§ **Information provided**
_ _ _ _

(* ===== verification/DvfCore.v ===== *)
(** * Signing of duties by an operator

    Models [src/node/dvfcore.rs] and the branch for distributed keys of
    [src/validation/signing_method.rs]: the start of a signer from the definition
    of its committee, the notifications that [DvfCore] makes of committed blocks,
    the service that hands out partial signatures, and the signing of a duty,
    which joins the mempool, the consensus, the operator committee and the
    threshold signatures.

    The store of an operator holds blocks, batches and partial signatures under
    keys of 32 bytes. *)

From S2P Require Import Prelude Store Committee Messages Network Core Ideal Tasks Mempool.
From S2P Require Import Scalars Blst BlstIdeal Polynomial Threshold Operator.

(** The bytes of a text. *)
Definition text_bytes (s : string) : bytes :=
  map (fun a => Z.of_N (Ascii.N_of_ascii a)) (String.list_ascii_of_string s).

Definition not_found_text : bytes := text_bytes "can't find signature, please wait".
Definition no_database_text : bytes := text_bytes "can't read database, please wait".

(** ** [src/validation/signing_method.rs] *)

Inductive SignableMessage : Type :=
| RandaoReveal
| BeaconBlock
| AttestationData
| SignedAggregateAndProof
| SelectionProof
| SyncSelectionProof
| SyncCommitteeSignature
| SignedContributionAndProof
| ValidatorRegistration.

Inductive SigningError : Type :=
| ShuttingDown
| CommitteeSignFailed (msg : string)
| SignDigestFailed (msg : string)
| NotLeader.

(** The name of the duty, and whether only aggregators collect signatures. *)
Definition duty_of (m : SignableMessage) : string * bool :=
  match m with
  | RandaoReveal => ("RANDAO", false)
  | AttestationData => ("ATTESTER", true)
  | BeaconBlock => ("PROPOSER", true)
  | SignedAggregateAndProof => ("AGGREGATE", true)
  | SelectionProof => ("SELECT", false)
  | SyncSelectionProof => ("SYNC_SELECT", false)
  | SyncCommitteeSignature => ("SYNC_COMMITTEE", true)
  | SignedContributionAndProof => ("CONTRIB", true)
  | ValidatorRegistration => ("VA_REG", true)
  end.

(** What a report meets: the result of [sign_digest], and the address of the server,
    [API_ADDRESS], when it is set. *)
Record Reporting := mkReporting {
  sign_digest : string + unit;
  api_address : option string
}.

(** The report is signed with the key of the node and sent by a task of its own. *)
Definition dvf_report (duty : string) (report : Reporting) : outcome SigningError () :=
  if bool_decide (duty = "ATTESTER") || bool_decide (duty = "PROPOSER") then
    match sign_digest report with
    | inl e => Err (SignDigestFailed e)
    | inr _ =>
        match api_address report with
        | Some _ => mret ()
        | None => Panic "called `Option::unwrap()` on a `None` value"
        end
    end
  else mret ().

Definition can_report (report : Reporting) : Prop :=
  sign_digest report = inr () /\ is_Some (api_address report).

Lemma reported duty report : can_report report -> dvf_report duty report = Ok ().
Proof. intros [Hd [a Ha]]. unfold dvf_report. rewrite Hd, Ha. by destruct (_ || _). Qed.
(** An epoch is completed once. *)
Lemma update_loop_complete previous m responses st v d :
  Forall (sane previous m st) responses -> previous < u64_max ->
  st !! v = Some d -> next_check_epoch d <= previous ->
  (forall x, x ∈ responses -> m !! index x = Some v -> is_live x = false) ->
  (exists x, x ∈ responses /\ m !! index x = Some v) ->
  fst (update_loop false true previous m responses st) !! v =
  Some (complete_detection_in_epoch d previous).
Proof.
  revert st. induction responses as [|y responses IH]; intros st Hs Hp Hd Hn Hlive (x & Hx & Hm);
    [by apply elem_of_nil in Hx|].
  apply Forall_cons in Hs as [(He & pk & d0 & Hy & Hd0) Hs]. simpl.
  rewrite He, Z.eqb_refl, Hy, Hd0. simpl.
  match goal with |- context [<[pk := ?e]> st] => set (d1 := e) end.
  assert (Forall (sane previous m (<[pk := d1]> st)) responses) as Hs'.
  { eapply Forall_impl; [done|]. intros z Hz. by apply sane_insert. }
  assert (forall z, z ∈ responses -> m !! index z = Some v -> is_live z = false) as Hlive'.
  { intros z Hz. apply Hlive. by apply list_elem_of_further. }
  destruct (decide (pk = v)) as [->|Hne].
  - rewrite Hd in Hd0. injection Hd0 as <-.
    assert (d1 = complete_detection_in_epoch d previous) as Hd1.
    { unfold d1. rewrite (Hlive y (list_elem_of_here _ _) Hy). simpl.
      by rewrite (proj2 (Z.leb_le _ _) Hn). }
    destruct (update_loop false true previous m responses (<[v := d1]> st)) as [st' r] eqn:Hl.
    destruct (update_loop_at _ _ _ _ _ _ _ _ _ _ Hl (lookup_insert_eq _ _ _))
      as (d' & Hd' & _ & Hf).
    simpl. rewrite Hd'. destruct (Hf eq_refl) as [->|(z & _ & _ & _ & _ & _ & Hn')]; [congruence|].
    rewrite Hd1 in Hn'. simpl in Hn'. unfold saturating_add in Hn'. lia.
  - apply IH; [done|done|by rewrite lookup_insert_ne|done|done|].
    apply elem_of_cons in Hx as [->|Hx]; [congruence|]. by exists x.
Qed.
End facts.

_ _ _ _

The answer should consist of the lines from the first line of the entries through the line with "which joins the", copied exactly.

§ **Answer section**
(* ===== verification/DvfCore.v ===== *)
(** * Signing of duties by an operator

    Models [src/node/dvfcore.rs] and the branch for distributed keys of
    [src/validation/signing_method.rs]: the start of a signer from the definition
    of its committee, the notifications that [DvfCore] makes of committed blocks,
    the service that hands out partial signatures, and the signing of a duty,
    which joins the mempool, the consensus, the operator committee and the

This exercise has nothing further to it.